=== Begin Enclosure ===

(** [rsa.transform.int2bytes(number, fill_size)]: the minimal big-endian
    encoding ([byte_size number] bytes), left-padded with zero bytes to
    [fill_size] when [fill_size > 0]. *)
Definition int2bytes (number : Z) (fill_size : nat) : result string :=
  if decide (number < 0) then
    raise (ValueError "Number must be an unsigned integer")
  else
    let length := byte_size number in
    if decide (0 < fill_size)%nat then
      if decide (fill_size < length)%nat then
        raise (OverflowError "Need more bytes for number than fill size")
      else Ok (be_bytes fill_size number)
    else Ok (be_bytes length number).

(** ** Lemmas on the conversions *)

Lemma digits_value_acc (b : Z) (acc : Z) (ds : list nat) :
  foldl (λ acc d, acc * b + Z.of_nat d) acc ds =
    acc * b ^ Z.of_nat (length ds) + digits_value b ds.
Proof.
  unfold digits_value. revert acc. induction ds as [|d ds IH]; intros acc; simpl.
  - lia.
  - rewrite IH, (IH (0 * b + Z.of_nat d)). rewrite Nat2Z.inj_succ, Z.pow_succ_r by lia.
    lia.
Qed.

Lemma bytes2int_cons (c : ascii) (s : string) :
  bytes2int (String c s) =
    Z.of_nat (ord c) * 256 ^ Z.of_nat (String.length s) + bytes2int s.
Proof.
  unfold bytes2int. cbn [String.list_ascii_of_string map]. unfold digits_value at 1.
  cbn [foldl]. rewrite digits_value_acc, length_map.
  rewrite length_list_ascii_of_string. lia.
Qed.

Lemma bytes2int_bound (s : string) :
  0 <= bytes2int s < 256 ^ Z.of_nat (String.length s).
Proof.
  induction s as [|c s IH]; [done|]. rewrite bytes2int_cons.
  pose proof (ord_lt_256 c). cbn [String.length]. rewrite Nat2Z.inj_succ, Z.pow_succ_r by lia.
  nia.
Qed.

=== End Enclosure ===
=== Begin Enclosure ===

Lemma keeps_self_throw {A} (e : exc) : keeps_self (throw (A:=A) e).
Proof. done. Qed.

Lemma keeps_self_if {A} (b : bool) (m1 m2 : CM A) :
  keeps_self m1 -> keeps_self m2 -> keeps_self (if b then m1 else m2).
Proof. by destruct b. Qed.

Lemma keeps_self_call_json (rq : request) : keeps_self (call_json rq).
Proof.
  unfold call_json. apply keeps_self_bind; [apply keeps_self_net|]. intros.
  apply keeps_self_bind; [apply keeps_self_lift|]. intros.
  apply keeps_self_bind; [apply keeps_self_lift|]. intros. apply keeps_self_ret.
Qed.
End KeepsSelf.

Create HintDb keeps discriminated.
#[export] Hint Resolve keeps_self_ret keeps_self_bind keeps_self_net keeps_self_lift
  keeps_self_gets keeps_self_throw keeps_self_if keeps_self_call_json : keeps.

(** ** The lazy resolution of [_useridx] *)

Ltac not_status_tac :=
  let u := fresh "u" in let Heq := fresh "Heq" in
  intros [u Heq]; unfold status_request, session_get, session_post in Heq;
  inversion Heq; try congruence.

=== End Enclosure ===
=== Begin Enclosure ===

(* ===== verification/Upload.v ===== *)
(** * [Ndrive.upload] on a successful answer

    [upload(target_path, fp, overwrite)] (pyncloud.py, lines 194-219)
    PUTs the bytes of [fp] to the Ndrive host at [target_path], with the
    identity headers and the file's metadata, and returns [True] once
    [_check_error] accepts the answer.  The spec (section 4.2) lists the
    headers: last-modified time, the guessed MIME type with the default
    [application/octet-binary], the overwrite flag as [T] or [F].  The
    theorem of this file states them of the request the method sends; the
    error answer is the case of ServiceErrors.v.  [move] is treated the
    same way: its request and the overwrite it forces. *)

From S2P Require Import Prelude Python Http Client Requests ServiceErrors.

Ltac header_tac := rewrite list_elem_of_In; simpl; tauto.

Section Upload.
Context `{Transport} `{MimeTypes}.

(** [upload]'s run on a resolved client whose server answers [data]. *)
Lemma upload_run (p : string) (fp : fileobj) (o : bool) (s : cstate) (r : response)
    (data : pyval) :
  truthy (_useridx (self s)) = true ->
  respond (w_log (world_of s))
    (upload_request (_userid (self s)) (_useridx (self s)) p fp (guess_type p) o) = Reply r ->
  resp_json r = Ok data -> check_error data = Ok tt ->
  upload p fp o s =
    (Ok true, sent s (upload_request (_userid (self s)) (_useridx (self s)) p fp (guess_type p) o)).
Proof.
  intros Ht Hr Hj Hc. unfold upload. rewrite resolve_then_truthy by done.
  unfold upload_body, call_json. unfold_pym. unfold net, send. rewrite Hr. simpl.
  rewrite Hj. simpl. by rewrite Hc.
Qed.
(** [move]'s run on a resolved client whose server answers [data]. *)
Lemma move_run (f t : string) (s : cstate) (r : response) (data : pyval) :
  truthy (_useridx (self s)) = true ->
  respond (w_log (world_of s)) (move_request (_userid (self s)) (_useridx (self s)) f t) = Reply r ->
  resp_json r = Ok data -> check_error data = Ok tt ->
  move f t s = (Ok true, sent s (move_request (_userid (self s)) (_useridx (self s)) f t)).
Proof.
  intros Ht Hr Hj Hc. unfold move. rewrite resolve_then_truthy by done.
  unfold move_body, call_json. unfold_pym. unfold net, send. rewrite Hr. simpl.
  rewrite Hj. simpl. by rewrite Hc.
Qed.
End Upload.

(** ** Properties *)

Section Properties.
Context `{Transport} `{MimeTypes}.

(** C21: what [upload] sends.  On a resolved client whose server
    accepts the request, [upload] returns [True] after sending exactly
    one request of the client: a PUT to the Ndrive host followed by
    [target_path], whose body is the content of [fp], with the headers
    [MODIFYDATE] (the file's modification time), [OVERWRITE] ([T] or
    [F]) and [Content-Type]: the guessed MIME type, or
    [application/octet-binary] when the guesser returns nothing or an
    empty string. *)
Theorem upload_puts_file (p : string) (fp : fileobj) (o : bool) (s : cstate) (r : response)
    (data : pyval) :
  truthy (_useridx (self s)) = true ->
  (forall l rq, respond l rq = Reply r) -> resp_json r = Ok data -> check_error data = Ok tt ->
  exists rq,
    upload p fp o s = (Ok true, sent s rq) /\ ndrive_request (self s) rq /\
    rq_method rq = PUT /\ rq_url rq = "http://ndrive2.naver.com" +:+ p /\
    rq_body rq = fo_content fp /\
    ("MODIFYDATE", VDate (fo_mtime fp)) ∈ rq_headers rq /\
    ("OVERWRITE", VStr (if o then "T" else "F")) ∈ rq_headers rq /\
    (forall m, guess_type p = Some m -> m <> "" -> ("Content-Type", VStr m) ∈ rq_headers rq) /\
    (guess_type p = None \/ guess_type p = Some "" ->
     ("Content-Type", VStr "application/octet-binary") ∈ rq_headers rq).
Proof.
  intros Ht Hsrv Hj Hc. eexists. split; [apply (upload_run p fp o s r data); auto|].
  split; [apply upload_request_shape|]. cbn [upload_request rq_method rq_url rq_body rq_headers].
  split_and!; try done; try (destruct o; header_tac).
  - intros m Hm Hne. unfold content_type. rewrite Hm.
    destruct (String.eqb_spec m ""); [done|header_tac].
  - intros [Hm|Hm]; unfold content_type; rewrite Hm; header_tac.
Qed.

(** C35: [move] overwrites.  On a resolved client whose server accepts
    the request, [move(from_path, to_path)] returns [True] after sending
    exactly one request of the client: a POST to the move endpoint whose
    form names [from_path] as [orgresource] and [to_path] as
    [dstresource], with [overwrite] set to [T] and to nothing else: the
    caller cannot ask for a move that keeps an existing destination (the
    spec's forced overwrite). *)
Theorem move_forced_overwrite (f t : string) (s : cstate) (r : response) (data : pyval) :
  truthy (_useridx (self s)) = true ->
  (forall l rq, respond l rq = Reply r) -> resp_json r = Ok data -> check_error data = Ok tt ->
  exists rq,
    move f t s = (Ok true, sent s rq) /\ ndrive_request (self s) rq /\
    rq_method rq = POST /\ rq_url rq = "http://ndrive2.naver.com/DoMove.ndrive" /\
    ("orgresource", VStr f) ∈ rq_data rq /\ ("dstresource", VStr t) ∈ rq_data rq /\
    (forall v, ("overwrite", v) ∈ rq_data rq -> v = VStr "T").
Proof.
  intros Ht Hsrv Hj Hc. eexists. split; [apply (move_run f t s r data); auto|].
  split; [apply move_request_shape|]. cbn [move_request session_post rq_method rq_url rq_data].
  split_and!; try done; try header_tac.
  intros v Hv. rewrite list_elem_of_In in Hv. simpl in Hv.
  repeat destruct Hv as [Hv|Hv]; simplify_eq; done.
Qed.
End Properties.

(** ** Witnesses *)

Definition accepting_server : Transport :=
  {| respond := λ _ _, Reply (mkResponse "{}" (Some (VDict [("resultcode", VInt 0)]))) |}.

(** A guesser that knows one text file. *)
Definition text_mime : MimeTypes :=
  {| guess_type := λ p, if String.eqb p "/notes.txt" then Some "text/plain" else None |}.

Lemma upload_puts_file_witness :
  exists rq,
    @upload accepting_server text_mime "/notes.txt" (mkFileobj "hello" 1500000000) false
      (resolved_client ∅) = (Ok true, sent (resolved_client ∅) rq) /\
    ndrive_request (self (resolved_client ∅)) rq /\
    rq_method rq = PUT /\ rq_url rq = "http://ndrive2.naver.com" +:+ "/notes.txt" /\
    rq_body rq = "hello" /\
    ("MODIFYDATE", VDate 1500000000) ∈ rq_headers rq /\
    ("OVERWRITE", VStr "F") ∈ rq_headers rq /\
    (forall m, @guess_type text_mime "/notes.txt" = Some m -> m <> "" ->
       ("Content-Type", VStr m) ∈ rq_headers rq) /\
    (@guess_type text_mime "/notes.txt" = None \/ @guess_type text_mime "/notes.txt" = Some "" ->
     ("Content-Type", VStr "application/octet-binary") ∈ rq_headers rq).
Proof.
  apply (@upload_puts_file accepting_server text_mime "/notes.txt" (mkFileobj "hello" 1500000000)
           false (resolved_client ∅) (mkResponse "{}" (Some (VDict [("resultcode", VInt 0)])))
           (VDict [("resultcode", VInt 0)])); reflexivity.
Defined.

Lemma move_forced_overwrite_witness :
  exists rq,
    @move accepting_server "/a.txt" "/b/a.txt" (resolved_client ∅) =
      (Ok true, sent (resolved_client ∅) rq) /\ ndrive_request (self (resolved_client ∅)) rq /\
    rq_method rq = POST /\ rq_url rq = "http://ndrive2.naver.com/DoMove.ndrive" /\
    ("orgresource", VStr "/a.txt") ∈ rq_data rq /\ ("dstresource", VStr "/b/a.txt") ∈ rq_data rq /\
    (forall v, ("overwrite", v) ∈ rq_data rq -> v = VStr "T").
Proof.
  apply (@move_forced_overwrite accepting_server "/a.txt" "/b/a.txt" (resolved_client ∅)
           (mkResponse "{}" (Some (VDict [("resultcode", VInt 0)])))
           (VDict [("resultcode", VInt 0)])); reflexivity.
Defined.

=== End Enclosure ===

Give only the number of lines in the records that include the word "destruct".

4